§ Work instructions: All lines from the opening of the entries below through the line containing "let n := newer (up_authoritative u) f e in" must be output exactly as they appear, with no other lines.

Segment Start: Exercise input

(** [ON CONFLICT ... DO UPDATE SET]. *)
Definition updateFinding (u : upsert) (f : FindingRow) : FindingRow :=
  let e := up_row u in
  let n := newer (up_authoritative u) f e in
  let candidateNewer := n || ((f_candidate_uri f ==? "") && up_authoritative u && (f_candidate_uri e !=? "")) in
  {| f_scope := f_scope f; f_identity_key := f_identity_key f;
     f_first_observed_at := f_first_observed_at f;
     f_projection := if n then f_projection e else f_projection f;
     f_candidate_uri := if candidateNewer then f_candidate_uri e else f_candidate_uri f;
     f_candidate_line := if candidateNewer then f_candidate_line e else f_candidate_line f;
     f_change := if n then {| c_kind := changedKind f e; c_at := c_at (f_change e);
                              c_run_id := c_run_id (f_change e); c_revision := c_revision (f_change f) + 1 |}
                 else f_change f;
     f_source_freshness_at :=
       match f_source_freshness_at e, f_source_freshness_at f with
       | Some a, Some b => if up_fresh u && (b <? a) then Some a else Some b
       | Some a, None => if up_fresh u then Some a else None
       | None, old => old
       end;
     f_decision := f_decision f;
     f_evidence_revision := f_evidence_revision f + 1 |}.

Definition sameFinding (e f : FindingRow) : bool :=
  (f_scope f ==? f_scope e) && (f_identity_key f ==? f_identity_key e).

Definition validSeverity (s : string) : bool :=
  bool_decide (s ∈ ["critical"; "high"; "medium"; "low"; "info"]).

(** The CHECK constraints on the values a report supplies. *)
Definition findingChecks (e : FindingRow) : bool :=
  validSeverity (p_severity (f_projection e)) && (len (f_candidate_uri e) <=? 8192) &&
  (0 <=? f_candidate_line e) && (f_candidate_line e <=? 2147483647) &&
  (((f_candidate_uri e ==? "") && (f_candidate_line e =? 0)) ||
   ((f_candidate_uri e !=? "") && (0 <? f_candidate_line e))).

Definition returning (id : string) (f : FindingRow) : reconciledFinding :=
  {| rfID := id; rfChangeKind := c_kind (f_change f); rfChangeRunID := c_run_id (f_change f);
     rfContentDigest := p_content_digest (f_projection f); rfChangeAt := c_at (f_change f);
     rfChangeRevision := c_revision (f_change f);
     rfSourceScanAt := p_source_scan_at (f_projection f) |}.

Definition findingUpsert (u : upsert) (db : DB) : Res (reconciledFinding * DB) :=
  if negb (findingChecks (up_row u)) then Err ErrConstraint
  else match findRow (λ _ f, sameFinding (up_row u) f) (t_findings db) with
       | Some (id, f) =>
           let f' := updateFinding u f in
           Ok (returning id f', with_findings (<[id := f']> (t_findings db)) db)
       | None =>
           match insertRow (up_id u) (up_row u) (t_findings db) with
           | Ok findings => Ok (returning (up_id u) (up_row u), with_findings findings db)
           | Err e => Err e
           end
       end.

Segment End: Exercise input

§ Reply:
(** [ON CONFLICT ... DO UPDATE SET]. *)
Definition updateFinding (u : upsert) (f : FindingRow) : FindingRow :=
  let e := up_row u in
  let n := newer (up_authoritative u) f e in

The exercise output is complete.